━━━ Records for this exercise ━━━

(* ===== verification/Shadowsocks.v ===== *)
(** * Shadowsocks: [native/src/protocol_shadowsocks.c]

    The client side of Shadowsocks with the AEAD ciphers: the keys, the
    datagrams, the chunks of a stream, and the two threads that move a stream
    between the caller's descriptor and the network.  MD5, HMAC and the decoder
    of Base64 are OpenSSL's, in the class [Digest].  Random bytes and what a
    system call reports are arguments; allocation is taken to succeed. *)

From S2P Require Import Prelude CLib Inet Socks Sha256 Crypto Disk Config.

Module Shadowsocks.
Import Crypto Disk.

Definition CH_SS_MAX_CHUNK : Z := 16383.
Definition CH_SS_TAG_SIZE : Z := 16.
Definition CH_SS_NONCE_SIZE : nat := 12.
Definition CH_SS_LENGTH_FRAME_SIZE : Z := 2 + CH_SS_TAG_SIZE.

(** What the code uses of OpenSSL besides the ciphers: MD5 and HMAC with SHA-1
    (which a provider may refuse, and whose lengths the code checks), and the
    decoder of Base64, which writes at most three bytes for four characters. *)
Class Digest : Type := {
  md5 : bytes -> option bytes;
  hmac_sha1 : bytes -> bytes -> option bytes;
  EVP_DecodeBlock : bytes -> option bytes;
  decode_block_bound text decoded : EVP_DecodeBlock text = Some decoded -> 4 * lenZ decoded <= 3 * lenZ text
}.

(** ** Ciphers *)

Inductive ch_ss_method : Type := CH_SS_AES_128_GCM | CH_SS_AES_256_GCM | CH_SS_CHACHA20_IETF_POLY1305.

#[export] Instance ch_ss_method_eq_dec : EqDecision ch_ss_method.
Proof. solve_decision. Defined.

Record ch_ss_cipher : Type := mk_cipher { method : ch_ss_method; key_size : Z; salt_size : Z }.

Definition legacy : list bytes :=
  map str ["rc4-md5"; "aes-128-cfb"; "aes-192-cfb"; "aes-256-cfb";
           "aes-128-ctr"; "aes-192-ctr"; "aes-256-ctr"; "chacha20";
           "chacha20-ietf"; "salsa20"; "camellia-128-cfb";
           "camellia-192-cfb"; "camellia-256-cfb"; "bf-cfb"]%string.

Section Protocol.
Context `{Evp} `{Digest}.

Definition ch_ss_cipher_from_name (name : bytes) : result ch_ss_cipher :=
  if beq name (str "aes-128-gcm") then Done (mk_cipher CH_SS_AES_128_GCM 16 16)
  else if beq name (str "aes-256-gcm") then
    if negb cnet_aes256gcm_available then
      fail CH_ERROR_UNSUPPORTED (str "shadowsocks: aes-256-gcm requires hardware AES; use chacha20-ietf-poly1305 instead")
    else Done (mk_cipher CH_SS_AES_256_GCM 32 32)
  else if beq name (str "chacha20-ietf-poly1305") then Done (mk_cipher CH_SS_CHACHA20_IETF_POLY1305 32 32)
  else if existsb (beq name) legacy then
    fail CH_ERROR_UNSUPPORTED (str "shadowsocks: legacy stream cipher " ++ name ++ str " is insecure and not supported")
  else fail CH_ERROR_UNSUPPORTED (str "shadowsocks: unknown method " ++ name).

(** ** Keys *)

Definition shorter (remaining available : Z) : Z := if remaining <? available then remaining else available.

━━━

▸ **Try it**
Retype the records in their entirety, matching each one exactly.

▸ **Exercise output**
(* ===== verification/Shadowsocks.v ===== *)
(** * Shadowsocks: [native/src/protocol_shadowsocks.c]

    The client side of Shadowsocks with the AEAD ciphers: the keys, the
    datagrams, the chunks of a stream, and the two threads that move a stream
    between the caller's descriptor and the network.  MD5, HMAC and the decoder
    of Base64 are OpenSSL's, in the class [Digest].  Random bytes and what a
    system call reports are arguments; allocation is taken to succeed. *)

From S2P Require Import Prelude CLib Inet Socks Sha256 Crypto Disk Config.

Module Shadowsocks.
Import Crypto Disk.

Definition CH_SS_MAX_CHUNK : Z := 16383.
Definition CH_SS_TAG_SIZE : Z := 16.
Definition CH_SS_NONCE_SIZE : nat := 12.
Definition CH_SS_LENGTH_FRAME_SIZE : Z := 2 + CH_SS_TAG_SIZE.

(** What the code uses of OpenSSL besides the ciphers: MD5 and HMAC with SHA-1
    (which a provider may refuse, and whose lengths the code checks), and the
    decoder of Base64, which writes at most three bytes for four characters. *)
Class Digest : Type := {
  md5 : bytes -> option bytes;
  hmac_sha1 : bytes -> bytes -> option bytes;
  EVP_DecodeBlock : bytes -> option bytes;
  decode_block_bound text decoded : EVP_DecodeBlock text = Some decoded -> 4 * lenZ decoded <= 3 * lenZ text
}.

(** ** Ciphers *)

Inductive ch_ss_method : Type := CH_SS_AES_128_GCM | CH_SS_AES_256_GCM | CH_SS_CHACHA20_IETF_POLY1305.

#[export] Instance ch_ss_method_eq_dec : EqDecision ch_ss_method.
Proof. solve_decision. Defined.

Record ch_ss_cipher : Type := mk_cipher { method : ch_ss_method; key_size : Z; salt_size : Z }.

Definition legacy : list bytes :=
  map str ["rc4-md5"; "aes-128-cfb"; "aes-192-cfb"; "aes-256-cfb";
           "aes-128-ctr"; "aes-192-ctr"; "aes-256-ctr"; "chacha20";
           "chacha20-ietf"; "salsa20"; "camellia-128-cfb";
           "camellia-192-cfb"; "camellia-256-cfb"; "bf-cfb"]%string.

Section Protocol.
Context `{Evp} `{Digest}.

Definition ch_ss_cipher_from_name (name : bytes) : result ch_ss_cipher :=
  if beq name (str "aes-128-gcm") then Done (mk_cipher CH_SS_AES_128_GCM 16 16)
  else if beq name (str "aes-256-gcm") then
    if negb cnet_aes256gcm_available then
      fail CH_ERROR_UNSUPPORTED (str "shadowsocks: aes-256-gcm requires hardware AES; use chacha20-ietf-poly1305 instead")
    else Done (mk_cipher CH_SS_AES_256_GCM 32 32)
  else if beq name (str "chacha20-ietf-poly1305") then Done (mk_cipher CH_SS_CHACHA20_IETF_POLY1305 32 32)
  else if existsb (beq name) legacy then
    fail CH_ERROR_UNSUPPORTED (str "shadowsocks: legacy stream cipher " ++ name ++ str " is insecure and not supported")
  else fail CH_ERROR_UNSUPPORTED (str "shadowsocks: unknown method " ++ name).

(** ** Keys *)

Definition shorter (remaining available : Z) : Z := if remaining <? available then remaining else available.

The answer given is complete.